Sectarian violence escalates

Baghdad, Iraq - Masked Shiite gunmen roamed west Baghdad's Jihad neighborhood Sunday, dragging Sunnis from their cars, picking them out on the street and killing them in a rampage that police said killed 41 people in a dramatic escalation of sectarian violence.

Hours later, two car bombs exploded near a Shiite mosque in the city's north, killing 17 people and wounding 38 in what appeared to be a reprisal attack, police said.

Black-clad Shiite militia members staffed checkpoints on roads into most major Shiite neighborhoods to guard against revenge attacks, as scattered clashes occurred across the Iraqi capital.

Sunni leaders expressed outrage over the killings, and President Jalal Talabani, a Kurd, appealed for calm, warning that the nation stood ``in front of a dangerous precipice.''

Presidential security adviser Wafiq al-Samaraie told Al-Jazeera TV that ``we are at the gates of civil war'' unless ``exceptional measures'' are taken.

A senior government official, Haidar Majid, contested the police figures, saying late Sunday that only nine people died in Jihad. Police Lt. Mohammed Khayoun insisted the figure of 41 was correct -- with 24 bodies taken to Yarmouk hospital and 17 to the city morgue.

Regardless, the brazen attack was likely to further inflame Shiite-Sunni tensions and undermine public confidence in Iraq's new unity government.
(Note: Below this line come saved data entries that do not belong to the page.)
(** The result is 0 or -1.  Writing beyond what was written before is undefined: the bytes between are not
    known. *)
Definition msgpack_sbuffer_write (buf : list Z) (b : msgpack_sbuffer) : M heap (Z * msgpack_sbuffer) :=
  let len := zlen buf in
  let store b := if (0 <=? sb_size b) && (sb_size b <=? zlen (sb_mem b))
                 then Some (0, mk_sbuffer (sb_size b + len) (sb_data b) (write_at (sb_size b) buf (sb_mem b)) (sb_alloc b))
                 else None in
  if u64 (sb_alloc b - sb_size b) <? len then
    let nsize := grow 64 (if sb_alloc b =? 0 then MSGPACK_SBUFFER_INIT_SIZE else u64 (sb_alloc b * 2)) (u64 (sb_size b + len)) in
    tmp ← realloc (sb_data b);
    match tmp with
    | None => mret (-1, b)
    | Some a => deref (store (mk_sbuffer (sb_size b) (Some a) (sb_mem b) nsize))
    end
  else deref (store b).

(** ** Bytes *)

(** Big-endian, in 2, 4 and 8 bytes *)
Definition store16 (d : Z) : list Z := [u8 (Z.shiftr d 8); u8 d].
Definition store32 (d : Z) : list Z := [u8 (Z.shiftr d 24); u8 (Z.shiftr d 16); u8 (Z.shiftr d 8); u8 d].
Definition store64 (d : Z) : list Z := store32 (Z.shiftr d 32) ++ store32 d.

(** [msgpack_pack_real_uint*], [msgpack_pack_real_int*]: the shortest form of a number *)
Definition pack_integer (d : Z) : list Z :=
  if d <? - 2 ^ 5 then
    if d <? - 2 ^ 15 then if d <? - 2 ^ 31 then 0xd3 :: store64 d else 0xd2 :: store32 d
    else if d <? - 2 ^ 7 then 0xd1 :: store16 d else [0xd0; u8 d]
  else if d <? 2 ^ 7 then [u8 d]
  else if d <? 2 ^ 16 then if d <? 2 ^ 8 then [0xcc; u8 d] else 0xcd :: store16 d
  else if d <? 2 ^ 32 then 0xce :: store32 d else 0xcf :: store64 d.

Definition msgpack_pack_array (n : Z) : list Z :=
  if n <? 16 then [Z.lor 0x90 n] else if n <? 65536 then 0xdc :: store16 n else 0xdd :: store32 n.
Definition msgpack_pack_map (n : Z) : list Z :=
  if n <? 16 then [Z.lor 0x80 n] else if n <? 65536 then 0xde :: store16 n else 0xdf :: store32 n.
Definition msgpack_pack_str (l : Z) : list Z :=
  if l <? 32 then [Z.lor 0xa0 l] else if l <? 256 then [0xd9; u8 l]
  else if l <? 65536 then 0xda :: store16 l else 0xdb :: store32 l.
Definition msgpack_pack_bin (l : Z) : list Z :=
  if l <? 256 then [0xc4; u8 l] else if l <? 65536 then 0xc5 :: store16 l else 0xc6 :: store32 l.
Definition msgpack_pack_ext (l type : Z) : list Z :=
  if l =? 1 then [0xd4; u8 type] else if l =? 2 then [0xd5; u8 type] else if l =? 4 then [0xd6; u8 type]
  else if l =? 8 then [0xd7; u8 type] else if l =? 16 then [0xd8; u8 type]
  else if l <? 256 then [0xc7; u8 l; u8 type]
  else if l <? 65536 then 0xc8 :: store16 l ++ [u8 type] else 0xc9 :: store32 l ++ [u8 type].
Definition msgpack_pack_bool (b : bool) : list Z := if b then [0xc3] else [0xc2].
Definition msgpack_pack_nil : list Z := [0xc0].

(** ** Headers of maps and arrays *)

(** [None]: outside what was written *)
Definition set_header_size (fix_type type16 type32 : Z) (off size : Z) (mem : list Z) : option (list Z) :=
  h ← mem !z off;
  let put bytes at_off := if at_off + zlen bytes <=? zlen mem then Some (write_at at_off bytes mem) else None in
  if Z.shiftr h 4 =? fix_type then put [u8 (Z.lor (Z.shiftl fix_type 4) (u8 size))] off
  else if h =? type16 then put (store16 (u16 size)) (off + 1)
  else if h =? type32 then put (store32 (u32 size)) (off + 1)
  else Some mem.
Definition flb_mp_set_map_header_size : Z → Z → list Z → option (list Z) := set_header_size 0x8 0xde 0xdf.
Definition flb_mp_set_array_header_size : Z → Z → list Z → option (list Z) := set_header_size 0x9 0xdc 0xdd.

Record flb_mp_map_header := mk_header { mh_offset : Z; mh_entries : Z }.

Definition mp_header_type_init (b : msgpack_sbuffer) : flb_mp_map_header := mk_header (sb_size b) 0.
(** The result of the packer, the buffer and the header *)
Definition flb_mp_map_header_init (b : msgpack_sbuffer) : M heap (Z * msgpack_sbuffer * flb_mp_map_header) :=
  '(ret, b') ← msgpack_sbuffer_write (msgpack_pack_map 65536) b; mret (ret, b', mp_header_type_init b).
Definition flb_mp_array_header_init (b : msgpack_sbuffer) : M heap (Z * msgpack_sbuffer * flb_mp_map_header) :=
  '(ret, b') ← msgpack_sbuffer_write (msgpack_pack_array 65536) b; mret (ret, b', mp_header_type_init b).
(** [entries] is a [size_t], but the size of a header is an int. *)
Definition flb_mp_map_header_append (mh : flb_mp_map_header) : flb_mp_map_header :=
  mk_header (mh_offset mh) (u64 (mh_entries mh + 1)).
Definition flb_mp_array_header_append (mh : flb_mp_map_header) : flb_mp_map_header := flb_mp_map_header_append mh.
Definition flb_mp_map_header_end (mh : flb_mp_map_header) (b : msgpack_sbuffer) : option msgpack_sbuffer :=
  (λ mem, set_sb_mem mem b) <$> flb_mp_set_map_header_size (mh_offset mh) (i32 (mh_entries mh)) (sb_mem b).
Definition flb_mp_array_header_end (mh : flb_mp_map_header) (b : msgpack_sbuffer) : option msgpack_sbuffer :=
  (λ mem, set_sb_mem mem b) <$> flb_mp_set_array_header_size (mh_offset mh) (i32 (mh_entries mh)) (sb_mem b).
It also raises new questions about the effectiveness of the Iraqi police and army to curb sectarian violence in the capital.

The trouble started about 10 a.m. when several carloads of gunmen drove into the Jihad area along the main road to Baghdad International Airport, police and witnesses said. The gunmen stopped cars, checked passengers' identification cards and shot dead those with Sunni names.

Masked gunmen wearing black clothes roamed the streets, abducting Sunnis whose bodies were found later scattered throughout the religiously mixed neighborhood, an Interior Ministry official said on condition of anonymity.

U.S. and Iraqi forces sealed off the area, and residents said U.S. troops announced a two-day curfew.

Another police officer, Lt. Maitham Abdul-Razzaq, also said 41 bodies had been collected and taken to hospitals. Some Sunni clerics put the death toll at more than 50 in Jihad, a once-prosperous neighborhood of handsome villas owned by officials of Saddam Hussein's security services.

Residents contacted by telephone told of gunmen systematically rounding up and massacring Sunni men.

A Shiite shopkeeper said he saw heavily armed men pull four people out of a car, blindfold them and force them to stand to the side while they grabbed five others out of a minivan.

``After ten minutes, the gunmen took the nine people to a place a few meters away from the market and opened fire on them,'' Saad Jawad al-Azzawi said.

Wissam Mohammad al-Ani, a Sunni, said three gunmen stopped him as he was walking toward a bus stop and demanded his identification. They let him go after he produced a fake ID with a Shiite name, but they seized two men standing nearby.